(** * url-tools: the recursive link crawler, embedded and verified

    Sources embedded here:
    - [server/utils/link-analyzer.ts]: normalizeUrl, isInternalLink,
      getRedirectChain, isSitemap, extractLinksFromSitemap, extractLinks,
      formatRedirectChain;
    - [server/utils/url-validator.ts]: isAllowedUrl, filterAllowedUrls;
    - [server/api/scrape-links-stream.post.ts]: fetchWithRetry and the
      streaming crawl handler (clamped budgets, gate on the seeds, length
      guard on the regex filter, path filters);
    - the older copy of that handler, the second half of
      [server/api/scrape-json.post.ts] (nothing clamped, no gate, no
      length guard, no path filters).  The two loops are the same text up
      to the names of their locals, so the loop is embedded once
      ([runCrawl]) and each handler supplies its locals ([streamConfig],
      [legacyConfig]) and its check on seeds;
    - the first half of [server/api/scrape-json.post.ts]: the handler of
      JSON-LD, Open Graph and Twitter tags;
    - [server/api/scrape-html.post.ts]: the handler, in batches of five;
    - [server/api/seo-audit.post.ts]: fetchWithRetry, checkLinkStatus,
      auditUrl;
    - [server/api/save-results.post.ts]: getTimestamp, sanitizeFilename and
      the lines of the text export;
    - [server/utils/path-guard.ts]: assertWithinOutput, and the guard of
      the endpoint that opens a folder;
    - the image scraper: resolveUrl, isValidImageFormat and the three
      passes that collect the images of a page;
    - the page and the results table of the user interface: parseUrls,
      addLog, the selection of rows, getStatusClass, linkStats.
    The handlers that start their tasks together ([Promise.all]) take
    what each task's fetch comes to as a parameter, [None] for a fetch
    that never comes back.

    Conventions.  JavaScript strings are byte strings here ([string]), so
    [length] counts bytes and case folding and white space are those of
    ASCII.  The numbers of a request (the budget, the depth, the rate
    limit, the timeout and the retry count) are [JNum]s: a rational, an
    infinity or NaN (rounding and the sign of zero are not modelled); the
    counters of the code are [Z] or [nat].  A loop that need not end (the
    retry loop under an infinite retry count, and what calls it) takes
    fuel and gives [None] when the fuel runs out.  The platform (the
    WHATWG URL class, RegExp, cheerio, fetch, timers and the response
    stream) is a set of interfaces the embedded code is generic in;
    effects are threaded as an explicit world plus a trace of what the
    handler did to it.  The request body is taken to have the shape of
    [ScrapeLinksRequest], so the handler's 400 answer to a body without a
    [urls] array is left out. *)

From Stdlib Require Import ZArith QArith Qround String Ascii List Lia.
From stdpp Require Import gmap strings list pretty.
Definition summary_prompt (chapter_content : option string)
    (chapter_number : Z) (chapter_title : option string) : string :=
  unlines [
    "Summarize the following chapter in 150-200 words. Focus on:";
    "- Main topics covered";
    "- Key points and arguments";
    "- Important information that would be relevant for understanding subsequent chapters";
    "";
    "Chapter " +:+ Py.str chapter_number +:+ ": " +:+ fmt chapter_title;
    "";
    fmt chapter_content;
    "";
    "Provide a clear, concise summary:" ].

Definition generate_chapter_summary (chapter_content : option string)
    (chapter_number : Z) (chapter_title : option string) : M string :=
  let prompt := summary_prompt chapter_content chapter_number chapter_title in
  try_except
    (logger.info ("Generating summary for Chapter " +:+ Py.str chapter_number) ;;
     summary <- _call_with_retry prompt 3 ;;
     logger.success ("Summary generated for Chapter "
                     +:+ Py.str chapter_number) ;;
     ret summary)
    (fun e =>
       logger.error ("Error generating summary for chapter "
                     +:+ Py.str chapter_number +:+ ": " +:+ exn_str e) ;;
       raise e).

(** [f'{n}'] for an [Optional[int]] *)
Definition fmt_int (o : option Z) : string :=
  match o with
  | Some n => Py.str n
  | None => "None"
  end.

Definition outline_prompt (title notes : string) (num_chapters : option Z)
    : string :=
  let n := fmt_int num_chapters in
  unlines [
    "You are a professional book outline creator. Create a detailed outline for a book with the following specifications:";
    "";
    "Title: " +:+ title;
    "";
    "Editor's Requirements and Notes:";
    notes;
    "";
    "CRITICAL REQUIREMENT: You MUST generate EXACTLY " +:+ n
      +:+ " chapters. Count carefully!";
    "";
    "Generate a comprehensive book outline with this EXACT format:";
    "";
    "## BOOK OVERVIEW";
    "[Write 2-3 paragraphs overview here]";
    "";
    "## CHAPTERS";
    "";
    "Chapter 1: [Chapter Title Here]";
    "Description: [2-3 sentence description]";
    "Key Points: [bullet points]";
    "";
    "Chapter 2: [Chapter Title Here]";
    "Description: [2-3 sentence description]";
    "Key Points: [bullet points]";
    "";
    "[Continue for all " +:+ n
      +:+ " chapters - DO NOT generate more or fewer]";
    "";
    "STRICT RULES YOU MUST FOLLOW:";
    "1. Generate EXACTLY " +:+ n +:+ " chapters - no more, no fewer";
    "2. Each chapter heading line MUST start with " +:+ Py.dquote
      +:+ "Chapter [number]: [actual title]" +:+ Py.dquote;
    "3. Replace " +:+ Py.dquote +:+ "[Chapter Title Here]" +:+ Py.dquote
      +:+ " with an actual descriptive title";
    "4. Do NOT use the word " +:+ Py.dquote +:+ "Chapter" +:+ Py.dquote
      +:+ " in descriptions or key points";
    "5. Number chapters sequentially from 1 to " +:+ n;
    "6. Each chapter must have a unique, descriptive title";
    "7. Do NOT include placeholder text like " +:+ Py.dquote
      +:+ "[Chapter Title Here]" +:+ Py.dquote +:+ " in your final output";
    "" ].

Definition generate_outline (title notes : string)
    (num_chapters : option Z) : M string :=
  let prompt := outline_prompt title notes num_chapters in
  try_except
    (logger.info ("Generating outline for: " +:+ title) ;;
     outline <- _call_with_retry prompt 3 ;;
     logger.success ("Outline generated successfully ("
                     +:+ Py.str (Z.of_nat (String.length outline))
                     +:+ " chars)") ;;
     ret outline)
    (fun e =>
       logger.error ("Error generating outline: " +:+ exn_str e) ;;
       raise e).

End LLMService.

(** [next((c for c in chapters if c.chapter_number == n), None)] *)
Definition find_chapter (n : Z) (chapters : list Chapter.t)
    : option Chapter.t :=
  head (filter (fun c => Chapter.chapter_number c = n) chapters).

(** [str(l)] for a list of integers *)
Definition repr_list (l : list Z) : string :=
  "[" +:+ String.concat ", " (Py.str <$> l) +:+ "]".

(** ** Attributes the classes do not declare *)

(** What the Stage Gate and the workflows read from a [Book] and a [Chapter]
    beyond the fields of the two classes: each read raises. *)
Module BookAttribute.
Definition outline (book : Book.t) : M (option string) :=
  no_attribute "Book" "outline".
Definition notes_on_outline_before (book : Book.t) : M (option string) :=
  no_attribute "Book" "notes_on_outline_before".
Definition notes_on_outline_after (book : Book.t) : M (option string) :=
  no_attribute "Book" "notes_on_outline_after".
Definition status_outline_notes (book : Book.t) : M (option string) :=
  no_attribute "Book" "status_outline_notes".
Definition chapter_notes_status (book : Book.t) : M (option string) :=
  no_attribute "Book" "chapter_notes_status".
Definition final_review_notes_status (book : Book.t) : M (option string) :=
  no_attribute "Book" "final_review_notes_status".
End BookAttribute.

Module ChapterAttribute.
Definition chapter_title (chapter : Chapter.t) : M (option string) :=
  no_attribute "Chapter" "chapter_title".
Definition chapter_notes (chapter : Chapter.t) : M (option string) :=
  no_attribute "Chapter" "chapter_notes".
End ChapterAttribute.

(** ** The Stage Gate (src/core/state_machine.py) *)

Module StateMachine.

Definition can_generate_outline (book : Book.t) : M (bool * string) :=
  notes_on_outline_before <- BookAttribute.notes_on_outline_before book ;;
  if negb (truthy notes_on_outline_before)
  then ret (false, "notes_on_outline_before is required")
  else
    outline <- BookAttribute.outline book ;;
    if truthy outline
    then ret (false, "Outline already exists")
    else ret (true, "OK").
□ □ □ □ □ □ □
Your goal => Where the string "descriptive" shows up in the listing above, copy the line that holds it.

Solution to the exercise =>
      +:+ " with an actual descriptive title";
    "6. Each chapter must have a unique, descriptive title";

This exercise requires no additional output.